No hearing for Route 92 bill

By: Sharlee Joy DiMenichi , Staff Writer
South Brunswick Post, 03/11/2004

Assembly transportation chairman plans to wait for release of  environmental report.

The Assembly Transportation Committee will not hold hearings on a  proposed bill that would strip the N.J. Turnpike Authority of its  authorization to build Route 92 until after the U.S. Army Corps of  Engineers issues an environmental report on the project.

Assemblyman John Wisniewski (D-Middlesex), who is chairman of the  committee, said Wednesday that it would be premature to review the bill  given that the federal government is reviewing the project.

The Army Corps has been reviewing the proposed 6.7-mile toll road  since 1999, after the federal Environmental Protection Agency and the  state Department of Environmental Protection disagreed on whether  environmental permits should be issued for the project. Environmental  permits are necessary because building the road would require filling in  wetlands.

The EPA refused to issue permits in 1998, saying there were less  environmentally invasive alternatives available. The DEP issued permits  in early 1999. A preliminary version of the EIS has been distributed to  the state Department of Transportation, the N.J. Turnpike Authority and  the state Fish and Wildlife Commission for comments, but no timetable  exists for issuing the final report.

Freshman Assemblyman Bill Baroni, a Republican who represents South  Brunswick, introduced legislation that would repeal the section of a  1991 law that authorized the Turnpike Authority to construct the  four-lane Turnpike spur, which is slated to run from Route 1 near Ridge  Road to the Turnpike at Exit 8A. A similar bill was introduced in the  state Senate by Sen. Peter Inverso, a Republican who also represents  South Brunswick.

Mr. Wisniewski said he would not hold public hearings on the bill  until after the Environmental Impact Statement was released. He said  members of the public are legally entitled to comment on environmental  impact statements.

While he would not comment directly during a telephone interview  Wednesday, Mr. Wisniewski criticized the bills in a letter to the South  Brunswick Post.

He called Route 92 a "sorely needed limited-access toll road" and  said residents "fed up with rising traffic congestion or who are in  construction trades may be saddened to learn" of the Baroni-Inverso  legislation. He also said that central New Jersey residents deserve to  hear from the Army Corps.

"The Route 92 project is still undergoing an exhaustive  environmental-impact study that had been ordered by the U.S. Army Corps  of Engineers," he wrote. "Central Jersey residents are still awaiting  that final report."

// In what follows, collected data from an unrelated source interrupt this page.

(** * The PANDA [coverage] plugin (panda/plugins/coverage/coverage.cpp)

    A shallow embedding of the plugin: the [RecordID] key with its hash and
    equality, the [std::unordered_set<RecordID>] the two per-block callbacks
    keep, the callbacks themselves, and [init_plugin].  Calls into the host
    (PANDA, OSI) and into the C library are oracles of the environment; a
    dereference of a null pointer and a failed [assert] are outcomes of their
    own. *)

From Stdlib Require Import ZArith List String Ascii Bool Lia DecimalString.
From stdpp Require Import base option list strings gmap.

Local Open Scope string_scope.
Local Open Scope list_scope.
Local Open Scope Z_scope.

(** ** [struct RecordID], [operator==] and [std::hash<RecordID>] *)

(** [target_ulong] values are kept as [Z]; the only arithmetic on them is in
    the hash, whose result type [size_t] has 64 bits. *)
Record RecordID := mkRecordID { pid_or_asid : Z; pc : Z }.

Definition RecordID_eqb (lhs rhs : RecordID) : bool :=
  (pid_or_asid lhs =? pid_or_asid rhs) && (pc lhs =? pc rhs).

Definition size_t_bits : Z := 64.

Definition to_size_t (z : Z) : Z := z mod 2 ^ size_t_bits.

Definition is_size_t (z : Z) : Prop := 0 <= z < 2 ^ size_t_bits.

Section Hash.
(** [std::hash<target_ulong>] belongs to the C++ library. *)
Variable hash_ulong : Z -> Z.

Definition hash_RecordID (s : RecordID) : Z :=
  let h1 := hash_ulong (pid_or_asid s) in
  let h2 := hash_ulong (pc s) in
  Z.lxor h1 (to_size_t (Z.shiftl h2 1)).
End Hash.

(** libstdc++ hashes an integer to itself: [static_cast<size_t>(val)]. *)
Definition hash_identity (x : Z) : Z := to_size_t x.

(** ** [std::unordered_set<RecordID>]

    A chained hash table: a key lives in the bucket its hash selects, and a
    bucket is searched with [operator==].  Only [find] and [insert] are used
    by the plugin.  The number of buckets is a field of the table; nothing
    below depends on its value. *)
Record unordered_set := mkSet {
  bucket_count : Z;
  buckets : gmap Z (list RecordID)
}.

Definition uset_empty (n : Z) : unordered_set :=
  {| bucket_count := n; buckets := ∅ |}.

Section UnorderedSet.
Variable hash_ulong : Z -> Z.

Definition bucket_of (s : unordered_set) (k : RecordID) : Z :=
  hash_RecordID hash_ulong k mod bucket_count s.

Definition bucket (s : unordered_set) (i : Z) : list RecordID :=
  default [] (buckets s !! i).

(** [seen.find(id) != seen.end()] *)
Definition uset_find (s : unordered_set) (k : RecordID) : bool :=
  existsb (fun e => RecordID_eqb e k) (bucket s (bucket_of s k)).

(** [seen.insert(id)]: a key already present is not stored again. *)
Definition uset_insert (s : unordered_set) (k : RecordID) : unordered_set :=
  if uset_find s k then s
  else {| bucket_count := bucket_count s;
          buckets := <[bucket_of s k := k :: bucket s (bucket_of s k)]>
                       (buckets s) |}.
End UnorderedSet.

(** ** What the plugin writes and what it talks to *)

(** One [fprintf(coveragelog, ...)] call: a literal header line, or a data
    row with the arguments the format string receives. *)
Inductive log_line :=
| HeaderLine (text : string)
| ProcessRow (process_name : string) (process_id thread_id kernel pc size : Z)
| AsidRow (asid kernel pc size : Z).

Definition nl : string := String "010"%char EmptyString.

(** [%lu] *)
Definition fmt_lu64 (z : Z) : string :=
  NilZero.string_of_uint (N.to_uint (Z.to_N z)).

Section Render.
(** [TARGET_FMT_lu] and [TARGET_FMT_lx] come from the target's headers. *)
Variables TARGET_FMT_lu TARGET_FMT_lx : Z -> string.

Definition render (l : log_line) : string :=
  match l with
  | HeaderLine text => text ++ nl
  | ProcessRow process_name process_id thread_id kernel pc size =>
      process_name ++ "," ++ TARGET_FMT_lu process_id ++ ","
      ++ TARGET_FMT_lu thread_id ++ "," ++ fmt_lu64 kernel ++ ",0x"
      ++ TARGET_FMT_lx pc ++ "," ++ fmt_lu64 size ++ nl
  | AsidRow asid kernel pc size =>
      "0x" ++ TARGET_FMT_lx asid ++ "," ++ fmt_lu64 kernel ++ ",0x"
      ++ TARGET_FMT_lx pc ++ "," ++ fmt_lu64 size ++ nl
  end%string.

Definition render_file (ls : list log_line) : string :=
  fold_right (fun l acc => (render l ++ acc)%string) EmptyString ls.
End Render.

(** The key a data row was written for. *)
Definition row_key (l : log_line) : option RecordID :=
  match l with
  | HeaderLine _ => None
  | ProcessRow _ process_id _ _ pc _ => Some (mkRecordID process_id pc)
  | AsidRow asid _ pc _ => Some (mkRecordID asid pc)
  end.

Definition row_for (k : RecordID) (l : log_line) : bool :=
  match row_key l with
  | Some k' => RecordID_eqb k' k
  | None => false
  end.

Inductive coverage_mode := MODE_PROCESS | MODE_ASID.

Definition coverage_mode_eqb (a b : coverage_mode) : bool :=
  match a, b with
  | MODE_PROCESS, MODE_PROCESS | MODE_ASID, MODE_ASID => true
  | _, _ => false
  end.

(** The function [pcb.before_block_exec] points to. *)
Inductive callback := CB_before_block_exec_process | CB_before_block_exec_asid.

Inductive buf_mode := _IOFBF | _IONBF.

(** A stream's buffering: as [fopen] left it, or as the last [setvbuf] call
    that returned 0 asked for it, with the mode and the size it passed.  The
    plugin passes no buffer of its own, so the size is a request: the bytes
    the C library allocates are the library's choice (see [stdio_buffers]). *)
Inductive buffering := BufDefault | BufRequested (m : buf_mode) (size : Z).

Record FILE := mkFILE { f_path : string; f_buffering : buffering }.

Inductive console_msg :=
| Printf (text : string) (args : list Z)
| LogError (text : string) (arg : option string)
| LogWarning (text : string).

(** The plugin's globals and function-local statics, and the part of the
    host and of the file system it acts on. *)
Record world := mkWorld {
  coveragelog : option FILE;            (* [None] is the null pointer *)
  mode : coverage_mode;
  seen_process : unordered_set;         (* static in before_block_exec_process *)
  seen_asid : unordered_set;            (* static in before_block_exec_asid *)
  fs : gmap string (list log_line);
  callbacks : list callback;            (* panda_register_callback *)
  required : list string;               (* panda_require *)
  console : list console_msg
}.

Definition set_coveragelog (f : option FILE) (w : world) : world :=
  mkWorld f (mode w) (seen_process w) (seen_asid w) (fs w) (callbacks w)
          (required w) (console w).
Definition set_mode (m : coverage_mode) (w : world) : world :=
  mkWorld (coveragelog w) m (seen_process w) (seen_asid w) (fs w) (callbacks w)
          (required w) (console w).
Definition set_seen_process (s : unordered_set) (w : world) : world :=
  mkWorld (coveragelog w) (mode w) s (seen_asid w) (fs w) (callbacks w)
          (required w) (console w).
Definition set_seen_asid (s : unordered_set) (w : world) : world :=
  mkWorld (coveragelog w) (mode w) (seen_process w) s (fs w) (callbacks w)
          (required w) (console w).
Definition set_fs (m : gmap string (list log_line)) (w : world) : world :=
  mkWorld (coveragelog w) (mode w) (seen_process w) (seen_asid w) m
          (callbacks w) (required w) (console w).
Definition set_callbacks (c : list callback) (w : world) : world :=
  mkWorld (coveragelog w) (mode w) (seen_process w) (seen_asid w) (fs w) c
          (required w) (console w).
Definition set_required (r : list string) (w : world) : world :=
  mkWorld (coveragelog w) (mode w) (seen_process w) (seen_asid w) (fs w)
          (callbacks w) r (console w).
Definition set_console (c : list console_msg) (w : world) : world :=
  mkWorld (coveragelog w) (mode w) (seen_process w) (seen_asid w) (fs w)
          (callbacks w) (required w) c.

(** ** The monad of plugin code *)

(** A call returns, or the process dies: [Fault] is undefined behaviour on a
    null pointer, [Aborted] a failed [assert]. *)
Inductive outcome (A : Type) :=
| Returned (a : A)
| Fault
| Aborted.
Arguments Returned {A} a.
Arguments Fault {A}.
Arguments Aborted {A}.

Definition M (A : Type) : Type := world -> outcome A * world.

#[global] Instance M_ret : MRet M := fun A a w => (Returned a, w).

#[global] Instance M_bind : MBind M := fun A B f m w =>
  match m w with
  | (Returned a, w') => f a w'
  | (Fault, w') => (Fault, w')
  | (Aborted, w') => (Aborted, w')
  end.

Definition get {A} (proj : world -> A) : M A := fun w => (Returned (proj w), w).
Definition modify (f : world -> world) : M unit := fun w => (Returned tt, f w).
Definition fault {A} : M A := fun w => (Fault, w).
Definition abort {A} : M A := fun w => (Aborted, w).

(** [p->field] *)
Definition deref {T A} (p : option T) (field : T -> A) : M A :=
  match p with
  | Some t => mret (field t)
  | None => fault
  end.

Definition file_content (w : world) (path : string) : list log_line :=
  default [] (fs w !! path).

(** [fprintf(coveragelog, ...)]: the line is appended to what the stream has
    been given for its file.  The stream's buffer is not modelled: [fs] holds
    what has been handed to the stream, which is on disk once the stream is
    flushed, by [fclose] at the latest. *)
Definition fprintf (l : log_line) : M unit :=
  f ← get coveragelog;
  path ← deref f f_path;
  modify (fun w => set_fs (<[path := file_content w path ++ [l]]> (fs w)) w).

Definition say (m : console_msg) : M unit :=
  modify (fun w => set_console (console w ++ [m]) w).

(** ** The per-block callbacks *)

(** What OSI reports ([osi/osi_types.h]); only the fields the plugin reads. *)
Record OsiThread := mkOsiThread { pid : Z; tid : Z }.
Record OsiProc := mkOsiProc { name : string }.

(** One executed basic block: the translation block and what the host and
    OSI answer while the callback runs.  [None] is a null result. *)
Record block_event := mkEvent {
  get_current_thread : option OsiThread;
  get_current_process : option OsiProc;
  panda_in_kernel : bool;
  panda_current_asid : Z;
  tb_pc : Z;
  tb_size : Z
}.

He criticized Mr. Baroni for "grandstanding and publicity seeking,"  while acknowledging that the assemblyman has been consistent in his  opposition to the road.

Sen. Inverso, however, is guilty of "blatant gamesmanship," Mr.  Wisniewski wrote, because the senator waited 13 years to oppose the road.

"If Sen. Inverso ever really wanted to oppose this project, he  should have introduced his bill during the 10 years when he and his  fellow Republicans had majority control at the State House," he wrote.  "He could have fought the administration of former Gov. Christie Todd  Whitman when her hand-picked commissioner of environmental protection  gave his support for the roadway in 1999. Moreover, he never stood up to  Gov. Whitman's former transportation commissioner, Frank Wilson, who  also endorsed the project."

Mr. Baroni said he did not need to hear from the Army Corps to take  a position on the road. He said the EPA's response to the road in 1998  should provide enough evidence that the highway would do environmental  damage and should not be built.

"I don't need to wait for the outcome of the EIS. This is a bad  road," Mr. Baroni said.

Mr. Baroni said that, even if Mr. Wisniewski does not want the bills  to become law, members of the public should have an opportunity to  comment on them.

 "I am writing the chairman to ask him to put the bill in front of  his committee for discussion so we can have a public hearing," Mr.  Baroni said.

Steve Cook, Sen. Inverso's chief of staff, acknowledged Wednesday  that the senator previously supported Route 92. He has come to oppose it  because of its environmental impact. Mr. Cook said Sen. Inverso also  found the price tag too costly for the lean economic times the state is  enduring.

"The better use of those funds is to fix deteriorating roadways,"  Mr. Cook said.

Early price estimates pegged the cost at about $300 million. Those  estimates have grown to more than $400 million over the last 10 years.